**Exercise instructions**: Every line of the records that holds the word "Import" should be copied out.

┌──

(** * Trustap SDK: dispatch core and webhook state tables

    A shallow embedding of the SDK's operation-dispatch core
    ([core.ts]: path templates, request-option normalisation, security-map
    lookup, the authentication middleware and the operation-id proxy) and of
    the two webhook state tables ([state-machine.ts], [webhooks/state.ts]),
    followed by the properties established about them.

    Conventions of the embedding.
    - A JavaScript string is a [string] holding the octets of its UTF-8
      form (and, for a surrogate outside a pair, the three octets the same
      scheme gives its code point).  The program cuts and joins strings
      next to ASCII characters only, where octets and code units agree;
      the host functions that look at characters ([btoa], [Headers.set],
      [encodeURIComponent], [toUpperCase], [trim]) read them off the
      octets.
    - A plain object or [Map] used as a dictionary is a [gmap string _];
      an object whose key order or shape matters is an association list.
    - [null] results are [None]; thrown values are the [Throw] case of
      [result]; mutable closure state is passed explicitly. *)

From stdpp Require Import base option list strings gmap.
From stdpp Require Import pretty.
From Stdlib Require Import Ascii.

Open Scope string_scope.
Open Scope list_scope.

Set Warnings "-register-all".

(** ** Host-language helpers *)

Module JS.

(** *** Thrown values and fallible computations *)

(** The message of an error raised by the host (by [toISOString],
    [encodeURIComponent], [Headers.set]) is the host's own; the texts used
    here are those of V8 and Node, and no property depends on them. *)
Inductive exn :=
| TypeError (message : string)
| RangeError (message : string)
| URIError (message : string)
| Error (message : string)
| DOMException (name : string)
| Rejection (reason : string).

Inductive result (A : Type) :=
| Ok (a : A)
| Throw (e : exn).
Arguments Ok {A} a.
Arguments Throw {A} e.

#[global] Instance result_ret : MRet result := @Ok.
#[global] Instance result_bind : MBind result := λ A B f r,
  match r with Ok a => f a | Throw e => Throw e end.
#[global] Instance result_fmap : FMap result := λ A B f r,
  match r with Ok a => Ok (f a) | Throw e => Throw e end.

(** *** Strings *)

(** [Array.prototype.includes] on an array of strings. *)
Definition includes (xs : list string) (x : string) : bool :=
  existsb (String.eqb x) xs.

Definition startsWith (s pre : string) : bool := String.prefix pre s.

(** [s.slice(n)] for [0 <= n]. *)
Definition sliceFrom (s : string) (n : nat) : string :=
  String.substring n (String.length s - n) s.

(** [s.slice(0, n)] for [0 <= n]. *)
Definition sliceTo (s : string) (n : nat) : string :=
  String.substring 0 (Nat.min n (String.length s)) s.

Definition endsWith (s suf : string) : bool :=
  (String.length suf <=? String.length s)%nat
  && String.eqb (sliceFrom s (String.length s - String.length suf)) suf.

Definition isUpper (c : ascii) : bool :=
  (65 <=? nat_of_ascii c)%nat && (nat_of_ascii c <=? 90)%nat.
Definition isLower (c : ascii) : bool :=
  (97 <=? nat_of_ascii c)%nat && (nat_of_ascii c <=? 122)%nat.
Definition isDigit (c : ascii) : bool :=
  (48 <=? nat_of_ascii c)%nat && (nat_of_ascii c <=? 57)%nat.

Definition upperChar (c : ascii) : ascii :=
  if isLower c then ascii_of_nat (nat_of_ascii c - 32) else c.
Definition lowerChar (c : ascii) : ascii :=
  if isUpper c then ascii_of_nat (nat_of_ascii c + 32) else c.

Fixpoint mapChars (f : ascii → ascii) (s : string) : string :=
  match s with
  | "" => ""
  | String c s' => String (f c) (mapChars f s')
  end.

Fixpoint allChars (p : ascii → bool) (s : string) : bool :=
  match s with
  | "" => true
  | String c s' => p c && allChars p s'
  end.

(** Lower-casing of the ASCII letters alone: the byte-lowercase of the
    Fetch standard, and what matching an ASCII pattern under [/i] amounts
    to (a character outside ASCII never matches an ASCII one there). *)
Definition asciiLowerCase : string → string := mapChars lowerChar.

(** **** Octets and code units *)

Definition octets (s : string) : list nat :=
  nat_of_ascii <$> String.list_ascii_of_string s.

Definition ofOctets (l : list nat) : string :=
  String.string_of_list_ascii (ascii_of_nat <$> l).

Definition isAsciiChar (c : ascii) : bool := (nat_of_ascii c <? 128)%nat.

(** The second and later octets of a character: [10xxxxxx]. *)
Definition isContinuation (c : ascii) : bool :=
  (128 <=? nat_of_ascii c)%nat && (nat_of_ascii c <? 192)%nat.

(** The first two octets of a surrogate, U+D800 to U+DFFF: [ED], then
    [A0] to [BF].  The octet [ED] only ever begins a character. *)
Definition isSurrogateHead (c d : ascii) : bool :=
  (nat_of_ascii c =? 237)%nat && (160 <=? nat_of_ascii d)%nat
  && (nat_of_ascii d <? 192)%nat.

(** Whether the string has a surrogate outside a pair: the negation of
    [String.prototype.isWellFormed]. *)
Fixpoint hasLoneSurrogate (s : string) : bool :=
  match s with
  | "" => false
  | String c s' =>
      match s' with
      | String d _ => isSurrogateHead c d || hasLoneSurrogate s'
      | "" => false
      end
  end.

(** U+FFFD, the replacement character. *)
Definition replacementCharacter : string := ofOctets [239; 191; 189].

(** [String.prototype.toWellFormed]: every surrogate outside a pair
    becomes U+FFFD.  The encoders to UTF-8 ([TextEncoder], [Buffer.from])
    begin with it. *)
Fixpoint toWellFormed (s : string) : string :=
  match s with
  | "" => ""
  | String c s' =>
      match s' with
      | String d (String _ rest) =>
          if isSurrogateHead c d
          then replacementCharacter +:+ toWellFormed rest
          else String c (toWellFormed s')
      | _ => String c (toWellFormed s')
      end
  end.

(** The string as a byte string, one byte per code unit, when no code
    unit is above U+00FF: what the conversion of an argument to
    [ByteString] and [btoa] accept.  Characters up to U+007F are one
    octet, those from U+0080 to U+00FF the two octets [C2] or [C3] and a
    continuation. *)
Fixpoint latin1 (s : string) : option (list nat) :=
  match s with
  | "" => Some []
  | String c s' =>
      let n := nat_of_ascii c in
      if (n <? 128)%nat then cons n <$> latin1 s'
      else if (n =? 194)%nat || (n =? 195)%nat then
        match s' with
        | String d rest =>
            if isContinuation d
            then cons ((n - 192) * 64 + (nat_of_ascii d - 128))%nat
                   <$> latin1 rest
            else None
        | "" => None
        end
      else None
  end.

(** The three octets of a code point from U+0800 to U+FFFF. *)
Definition threeOctets (x : N) : string :=
  String (ascii_of_N (224 + x / 4096))
    (String (ascii_of_N (128 + (x / 64) mod 64))
       (String (ascii_of_N (128 + x mod 64)) "")).

(** The two surrogates of the code point above U+FFFF that the four
    octets [a b c d] stand for. *)
Definition surrogatePair (a b c d : ascii) : list string :=
  let cp := ((N_of_ascii a - 240) * 262144 + (N_of_ascii b - 128) * 4096
             + (N_of_ascii c - 128) * 64 + (N_of_ascii d - 128))%N in
  let v := (cp - 65536)%N in
  [threeOctets (55296 + v / 1024); threeOctets (56320 + v mod 1024)].

(** The UTF-16 code units of the string, each as the string of that one
    unit: [s[0]], [s[1]], ... *)
Fixpoint units (s : string) : list string :=
  match s with
  | "" => []
  | String a s1 =>
      if (nat_of_ascii a <? 194)%nat then String a "" :: units s1
      else
        match s1 with
        | "" => [String a ""]
        | String b s2 =>
            if (nat_of_ascii a <? 224)%nat
            then String a (String b "") :: units s2
            else
              match s2 with
              | "" => String a "" :: units s1
              | String c s3 =>
                  if (nat_of_ascii a <? 240)%nat
                  then String a (String b (String c "")) :: units s3
                  else
                    match s3 with
                    | "" => String a "" :: units s1
                    | String d s4 => surrogatePair a b c d ++ units s4
                    end
              end
        end
  end.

└──

**Reply to the task**:
From stdpp Require Import base option list strings gmap.
From stdpp Require Import pretty.
From Stdlib Require Import Ascii.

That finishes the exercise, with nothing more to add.